Catholic education, as we have already remarked, does great harm in rearing young girls in a false modesty, in never speaking to them of the duties of marriage for fear of awakening their imagination in the direction of their future husband. The actual result is precisely the opposite of the calculated result. Young girls see nothing in marriage but the future husband and unknown pleasures. They never think of any matter of painful duty which they must accept in advance; they do not consider children as a question of duty but of necessity simply, they are actuated by but one ambition, that of diverting themselves. Girls should be educated and prepared for motherhood; our present education is adapted to the formation of nuns or old maids, sometimes of courtesans, for we neglect early to inspire woman with a feeling of duty for her proper function, which constitutes also a large portion of all that is moral in her life—the duty of maternity. Happily, married women cannot remain sterile simply by wishing it, their husbands must become their accomplices; it is their husbands, who, in the last resort, are responsible. If the husband, out of complaisance to his wife or to his wife’s relatives, undertakes to be a Malthusian malgré lui, he plays almost as ridiculous a rôle as that of Georges Dandin: the man who permits himself to be dictated to in the matter of not having children is almost as complaisant as the man who acknowledges the children of other people.

Paternal love tends to restrict the number of children.
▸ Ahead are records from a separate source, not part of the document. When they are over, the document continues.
(* ===== verification/DoubleExact.v ===== *)
(** * Integers as doubles

    Integers below 2^53 in magnitude are held exactly, and so are their sums as
    long as they stay below it: addition in any order gives the same double. *)
From Stdlib Require Import ZArith Lia Ascii String SpecFloat.
From stdpp Require Import base numbers strings list.
From S2P Require Import Prelude Sds Double Zset.
Open Scope Z_scope.

(** A positive shifted left. *)
Definition shl (p : positive) (n : nat) : positive := Nat.iter n xO p.
Definition digits (p : positive) : Z := Zpos (digits2_pos p).

Lemma shl_shl p n m : shl (shl p n) m = shl p (n + m).
Proof. unfold shl. rewrite Nat.add_comm, Nat.iter_add. done. Qed.

Lemma pos_iter_shl p d : Pos.iter xO p d = shl p (Pos.to_nat d).
Proof. unfold shl. by rewrite Pos2Nat.inj_iter. Qed.

Lemma digits_shl p n : digits (shl p n) = digits p + Z.of_nat n.
Proof.
  unfold digits. induction n as [|n IH]; [cbn; lia|].
  change (shl p (S n)) with (xO (shl p n)). cbn [digits2_pos]. lia.
Qed.

Lemma Zpos_shl p n : Zpos (shl p n) = Zpos p * 2 ^ Z.of_nat n.
Proof.
  induction n as [|n IH]; [cbn; lia|]. change (shl p (S n)) with (xO (shl p n)).
  rewrite Nat2Z.inj_succ, Z.pow_succ_r by lia. lia.
Qed.

Lemma digits_pos p : 0 < digits p.
Proof. unfold digits. lia. Qed.

Lemma digits_bound p n : Zpos p < 2 ^ n -> 0 <= n -> digits p <= n.
Proof.
  revert n. unfold digits. induction p as [p IH|p IH|]; intros n Hp Hn; cbn [digits2_pos].
  1,2: destruct (decide (n = 0)) as [->|]; [cbn in Hp; lia|];
    replace n with (Z.succ (n - 1)) in Hp by lia; rewrite Z.pow_succ_r in Hp by lia;
    specialize (IH (n - 1) ltac:(lia) ltac:(lia)); lia.
  destruct (decide (n = 0)) as [->|]; [cbn in Hp; lia|lia].
Qed.

Lemma iter_pos_nat {A} (f : A -> A) n x : SpecFloat.iter_pos f n x = Nat.iter (Pos.to_nat n) f x.
Proof.
  revert x. induction n as [n IH|n IH|]; intros x; cbn [SpecFloat.iter_pos]; [| |done]; rewrite !IH, <- Nat.iter_add.
  - rewrite Pos2Nat.inj_xI. cbn. rewrite <- Nat.iter_succ_r. cbn. by rewrite Nat.add_0_r.
  - rewrite Pos2Nat.inj_xO. cbn. by rewrite Nat.add_0_r.
Qed.

Lemma shr_shl p n :
  Nat.iter n shr_1 (Build_shr_record (Zpos (shl p n)) false false) = Build_shr_record (Zpos p) false false.
Proof.
  induction n as [|n IH]; [done|]. rewrite Nat.iter_succ_r. by change (shl p (S n)) with (xO (shl p n)).
Qed.

Lemma shr_fexp_exact p n e :
  digits p = 53 -> -1074 <= e + Z.of_nat n ->
  shr_fexp 53 1024 (Zpos (shl p n)) e loc_Exact = (Build_shr_record (Zpos p) false false, e + Z.of_nat n).
Proof.
  intros Hd He. unfold shr_fexp, fexp, emin. cbn [shr_record_of_loc Zdigits2].
  change (Zpos (digits2_pos (shl p n))) with (digits (shl p n)). rewrite digits_shl, Hd.
  replace (Z.max _ _ - e) with (Z.of_nat n) by lia.
  unfold SpecFloat.shr. destruct n as [|n]; [by rewrite Z.add_0_r|].
  change (Z.of_nat (S n)) with (Zpos (Pos.of_succ_nat n)).
  cbn beta iota. rewrite iter_pos_nat, SuccNat2Pos.id_succ. by rewrite shr_shl.
Qed.

Lemma round_exact s p n :
  digits p <= 53 -> (n <= 1000)%nat ->
  binary_round 53 1024 s (shl p n) (- Z.of_nat n) =
  S754_finite s (shl p (Z.to_nat (53 - digits p))) (digits p - 53).
Proof.
  intros Hd Hn. pose proof (digits_pos p) as Hp. unfold binary_round, fexp, emin.
  change (Zpos (digits2_pos (shl p n))) with (digits (shl p n)). rewrite digits_shl.
  replace (Z.max _ _) with (digits p - 53) by lia.
  set (q := shl p (Z.to_nat (53 - digits p))).
  assert (digits q = 53) as Hq by (unfold q; rewrite digits_shl; lia).
  assert (exists m, shl_align (shl p n) (- Z.of_nat n) (digits p - 53) = (shl q m, digits p - 53 - Z.of_nat m)) as (m & Hm).
  { unfold shl_align, q. destruct (Z.compare_spec (digits p - 53 - - Z.of_nat n) 0) as [Hc|Hc|Hc].
    - rewrite Hc. exists 0%nat. rewrite shl_shl. f_equal; [f_equal; lia|lia].
    - destruct (digits p - 53 - - Z.of_nat n) as [|x|x] eqn:Hx; [lia..|]. exists 0%nat.
      rewrite pos_iter_shl, !shl_shl. f_equal; [f_equal; lia|lia].
    - exists (Z.to_nat (digits p - 53 + Z.of_nat n)). destruct (digits p - 53 - - Z.of_nat n) as [|x|x] eqn:Hx; [lia| |lia].
      rewrite shl_shl. f_equal; [f_equal; lia|lia]. }
  rewrite Hm. cbn beta iota zeta. unfold binary_round_aux.
  rewrite shr_fexp_exact by lia. cbn [shr_m loc_of_shr_record round_nearest_even].
  change q with (shl q 0) at 1. rewrite shr_fexp_exact by lia. cbn [shr_m].
  replace (digits p - 53 - Z.of_nat m + Z.of_nat m + Z.of_nat 0) with (digits p - 53) by lia.
  replace (_ <=? _) with true by lia. done.
Qed.

Lemma round_exact_0 s p :
  digits p <= 53 ->
  binary_round 53 1024 s p 0 = S754_finite s (shl p (Z.to_nat (53 - digits p))) (digits p - 53).
Proof. intros Hd. apply (round_exact s p 0); [done|lia]. Qed.

(** The integers the format holds exactly. *)
Definition exact (a : Z) : Prop := Z.abs a < 2 ^ 53.

Lemma normalize_exact a n :
  exact a -> (n <= 1000)%nat -> binary_normalize 53 1024 (a * 2 ^ Z.of_nat n) (- Z.of_nat n) false = of_Z a.
Proof.
  unfold exact. intros Ha Hn. unfold of_Z. destruct a as [|p|p]; [done| |];
    assert (digits p <= 53) by (apply digits_bound; lia).
  - rewrite <- Zpos_shl. cbn [binary_normalize]. rewrite round_exact by done.
    by rewrite round_exact_0.
  - change (Zneg p) with (- Zpos p). rewrite Z.mul_opp_l, <- Zpos_shl, !Pos2Z.opp_pos. cbn [binary_normalize]. rewrite round_exact by done.
    by rewrite round_exact_0.
Qed.

Lemma of_Z_form a :
  exact a -> a <> 0 ->
  exists s m n, of_Z a = S754_finite s m (- Z.of_nat n) /\ (n <= 52)%nat /\ cond_Zopp s (Zpos m) = a * 2 ^ Z.of_nat n.
Proof.
  unfold exact. intros Ha Hnz. destruct a as [|p|p]; [done| |];
    (assert (digits p <= 53) as Hd by (apply digits_bound; lia)); pose proof (digits_pos p) as Hp.
  - exists false, (shl p (Z.to_nat (53 - digits p))), (Z.to_nat (53 - digits p)). split_and!; [|lia|].
    + unfold of_Z. cbn [binary_normalize]. rewrite round_exact_0 by done. f_equal. lia.
    + cbn [cond_Zopp]. by rewrite Zpos_shl.
  - exists true, (shl p (Z.to_nat (53 - digits p))), (Z.to_nat (53 - digits p)). split_and!; [|lia|].
    + unfold of_Z. cbn [binary_normalize]. rewrite round_exact_0 by done. f_equal. lia.
    + cbn [cond_Zopp]. rewrite Zpos_shl. change (Zneg p) with (- Zpos p). lia.
Qed.

Lemma align_value s m n k :
  (n <= k)%nat ->
  cond_Zopp s (Zpos (shl_align m (- Z.of_nat n) (- Z.of_nat k)).1) = cond_Zopp s (Zpos m) * 2 ^ Z.of_nat (k - n).
Proof.
  intros Hk. unfold shl_align. destruct (- Z.of_nat k - - Z.of_nat n) as [|d|d] eqn:Hd; [|lia|].
  - replace (k - n)%nat with 0%nat by lia. cbn. lia.
  - cbn [fst]. rewrite pos_iter_shl. replace (k - n)%nat with (Pos.to_nat d) by lia.
    destruct s; cbn [cond_Zopp]; rewrite Zpos_shl; lia.
Qed.

Lemma pow_split n k : (n <= k)%nat -> 2 ^ Z.of_nat n * 2 ^ Z.of_nat (k - n) = 2 ^ Z.of_nat k.
Proof. intros Hk. rewrite <- Z.pow_add_r by lia. f_equal. lia. Qed.

(** Sums of such integers are exact. *)
Lemma dadd_exact a b : exact a -> exact b -> exact (a + b) -> dadd (of_Z a) (of_Z b) = of_Z (a + b).
Proof.
  intros Ha Hb Hab. unfold dadd.
  destruct (decide (a = 0)) as [->|Hna].
  { rewrite Z.add_0_l. destruct (decide (b = 0)) as [->|Hnb]; [done|]. destruct (of_Z_form b Hb Hnb) as (s & m & n & -> & _). done. }
  destruct (of_Z_form a Ha Hna) as (s & m & n & Hf & Hn & Hv). rewrite Hf.
  destruct (decide (b = 0)) as [->|Hnb]; [by rewrite Z.add_0_r|].
  destruct (of_Z_form b Hb Hnb) as (s' & m' & n' & -> & Hn' & Hv').
  unfold SFadd. cbn zeta.
  replace (Z.min _ _) with (- Z.of_nat (Nat.max n n')) by lia.
  rewrite !align_value by lia. rewrite Hv, Hv', <- !Z.mul_assoc, !pow_split, <- Z.mul_add_distr_r by lia.
  apply normalize_exact; [done|lia].
Qed.

Lemma deqb_eq x y : deqb x y = true -> x = y \/ is_zero x && is_zero y = true.
Proof.
  unfold deqb, SFeqb. destruct x as [s|s| |s m e], y as [s'|s'| |s' m' e']; try done; [by right|..]; cbn;
    destruct s, s'; try done; intros Hc; left; try done;
    change (PosDef.Pos.compare_cont Eq m m') with (Pos.compare m m') in Hc;
    destruct (Z.compare_spec e e'); try done; subst; destruct (Pos.compare_spec m m'); try done; by subst.
Qed.

Lemma of_Z_nan a : exact a -> isnan (of_Z a) = false.
Proof. intros Ha. destruct (decide (a = 0)) as [->|Hn]; [done|]. by destruct (of_Z_form a Ha Hn) as (? & ? & ? & -> & _). Qed.

Lemma of_Z_deqb a b : exact a -> exact b -> deqb (of_Z a) (of_Z b) = true -> of_Z a = of_Z b.
Proof.
  intros Ha Hb Hd. apply deqb_eq in Hd as [|Hz]; [done|].
  destruct (decide (a = 0)) as [->|Hn]; [|by destruct (of_Z_form a Ha Hn) as (? & ? & ? & Hf & _); rewrite Hf in Hz].
  destruct (decide (b = 0)) as [->|Hn]; [done|]. destruct (of_Z_form b Hb Hn) as (? & ? & ? & Hf & _). by rewrite Hf in Hz.
Qed.

(** The integer a double holds, towards zero. *)
Definition int_of (x : double) : Z :=
  match x with
  | S754_finite s m e => cond_Zopp s (if 0 <=? e then Zpos m * 2 ^ e else Zpos m / 2 ^ (- e))
  | _ => 0
  end.

(** An exact score is always written. *)
Lemma zput_exact z a :
  z = None \/ (exists b, exact b /\ z = Some (of_Z b)) -> exact a -> zput z (of_Z a) = Some (of_Z a).
Proof.
  intros Hz Ha. unfold zput. rewrite of_Z_nan by done. destruct Hz as [->|(b & Hb & ->)]; [done|].
  destruct (deqb _ _) eqn:Hd; [|done]. f_equal. symmetry. by apply of_Z_deqb.
Qed.

(** ** Comparisons and magnitudes *)

Lemma int_of_exact a : exact a -> int_of (of_Z a) = a.
Proof.
  intros Ha. destruct (decide (a = 0)) as [->|Hn]; [done|].
  destruct (of_Z_form a Ha Hn) as (s & m & n & -> & _ & Hv). unfold int_of.
  assert (0 < 2 ^ Z.of_nat n) as Hp by (apply Z.pow_pos_nonneg; lia).
  assert (Zpos m = Z.abs a * 2 ^ Z.of_nat n) as Hm by (destruct s; cbn in Hv; nia).
  destruct (Z.leb_spec 0 (- Z.of_nat n)) as [Hz|Hz].
  - assert (n = 0%nat) as -> by lia. destruct s; cbn in *; lia.
  - rewrite Z.opp_involutive, Hm, Z.div_mul by lia. destruct s; cbn in *; nia.
Qed.

Lemma deqb_exact a b : exact a -> exact b -> deqb (of_Z a) (of_Z b) = (a =? b).
Proof.
  intros Ha Hb. destruct (Z.eqb_spec a b) as [->|Hn]; [by apply deqb_refl, of_Z_nan|].
  destruct (deqb _ _) eqn:Hd; [|done]. apply of_Z_deqb in Hd; [|done..].
  apply (f_equal int_of) in Hd. rewrite !int_of_exact in Hd by done. lia.
Qed.

Lemma of_pos p : digits p <= 53 -> of_Z (Zpos p) = S754_finite false (shl p (Z.to_nat (53 - digits p))) (digits p - 53).
Proof. intros Hd. unfold of_Z. cbn. by apply round_exact_0. Qed.

Lemma of_neg p : digits p <= 53 -> of_Z (Zneg p) = S754_finite true (shl p (Z.to_nat (53 - digits p))) (digits p - 53).
Proof. intros Hd. unfold of_Z. cbn. by apply round_exact_0. Qed.

Lemma digits_lt p q : digits p < digits q -> (Zpos p < Zpos q)%Z.
Proof.
  intros Hd. assert (forall r, 2 ^ (digits r - 1) <= Zpos r < 2 ^ digits r) as Hb.
  { intros r. unfold digits. induction r as [r IH|r IH|]; cbn [digits2_pos]; [| |done];
      rewrite Pos2Z.inj_succ; replace (Z.succ (Zpos (digits2_pos r)) - 1) with (Z.succ (Zpos (digits2_pos r) - 1)) by lia;
      rewrite !Z.pow_succ_r by lia; lia. }
  pose proof (Hb p). pose proof (Hb q). assert (2 ^ digits p <= 2 ^ (digits q - 1)) by (apply Z.pow_le_mono_r; lia). lia.
Qed.

Lemma dltb_exact a b : exact a -> exact b -> 0 <= a -> 0 <= b -> dltb (of_Z a) (of_Z b) = (a <? b).
Proof.
  unfold exact. intros Ha Hb Ha0 Hb0. destruct a as [|p|p]; [| |lia]; (destruct b as [|q|q]; [| |lia]); try done.
  - by rewrite of_pos by (apply digits_bound; lia).
  - by rewrite of_pos by (apply digits_bound; lia).
  - rewrite !of_pos by (apply digits_bound; lia). unfold dltb, SFltb, SFcompare.
    destruct (Z.compare_spec (digits p - 53) (digits q - 53)) as [He|He|He].
    + change (PosDef.Pos.compare_cont Eq ?x ?y) with (Pos.compare x y). assert (digits p = digits q) as <- by lia.
      set (n := Z.to_nat _). destruct (Pos.compare_spec (shl p n) (shl q n)) as [Hc|Hc|Hc].
      * apply (f_equal Zpos) in Hc. rewrite !Zpos_shl in Hc. symmetry. apply Z.ltb_ge. nia.
      * assert (Zpos (shl p n) < Zpos (shl q n)) as Hc' by lia. rewrite !Zpos_shl in Hc'. symmetry. apply Z.ltb_lt. nia.
      * assert (Zpos (shl q n) < Zpos (shl p n)) as Hc' by lia. rewrite !Zpos_shl in Hc'. symmetry. apply Z.ltb_ge. nia.
    + symmetry. apply Z.ltb_lt, digits_lt. lia.
    + symmetry. apply Z.ltb_ge. pose proof (digits_lt q p ltac:(lia)). lia.
Qed.

(** Adding a magnitude, [(v > 0) ? v : -v]. *)
Lemma dadd_magnitude c n :
  exact c -> exact n -> exact (c + Z.abs n) ->
  dadd (of_Z c) (if dltb dzero (of_Z n) then of_Z n else dneg (of_Z n)) = of_Z (c + Z.abs n).
Proof.
  intros Hc Hn Hs. destruct n as [|p|p].
  - rewrite Z.add_0_r. cbn. destruct (decide (c = 0)) as [->|Hz]; [done|].
    by destruct (of_Z_form c Hc Hz) as (s & m & e & -> & _).
  - assert (dltb dzero (of_Z (Zpos p)) = true) as -> by (by apply (dltb_exact 0 (Zpos p))). by apply dadd_exact.
  - assert (digits p <= 53) as Hd by (apply digits_bound; unfold exact in Hn; lia).
    rewrite of_neg by done. cbn [dneg SFopp negb dltb SFltb SFcompare dzero]. rewrite <- of_pos by done.
    change (Z.abs (Zneg p)) with (Zpos p) in *. apply dadd_exact; [done| |done]. unfold exact in *. cbn in *. lia.
Qed.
Another cause which explains the low birth-rate in France is that paternal and maternal love is more tender and more exclusive there than in other countries. The French family, whatever may be said to the contrary, is much more closely united than the English or German family: in it a sort of fraternity obtains between parents and children. Members of a family separate with regret, and the ideal of the father is to have so few children that he may always keep them by him. We are too refined, too far advanced from a state of nature, to submit without suffering to the rupture which puberty naturally brings about in the animal family, to the flight of the young bird whose wings are grown; we have not the courage to accept the dismemberment of the household, far less to wish it as a necessity and, on the whole, a good thing. This affection has of course its egoistic side, and it is on that side that it results in sterility. Parents rear children less for the children’s sake than for their own.

Two legal remedies.

Having thus passed in review the principal causes which restrict the number of children in French families let us consider what influence law and morals might exert in counteracting them. Legal reforms should be directed especially toward the two following points: 1. Reform of the law relating to filial duties (maintenance of parents); 2. Reform of the law of inheritance; 3. Reform of the military law, so as to favour numerous families and permit emigration to the French colonies.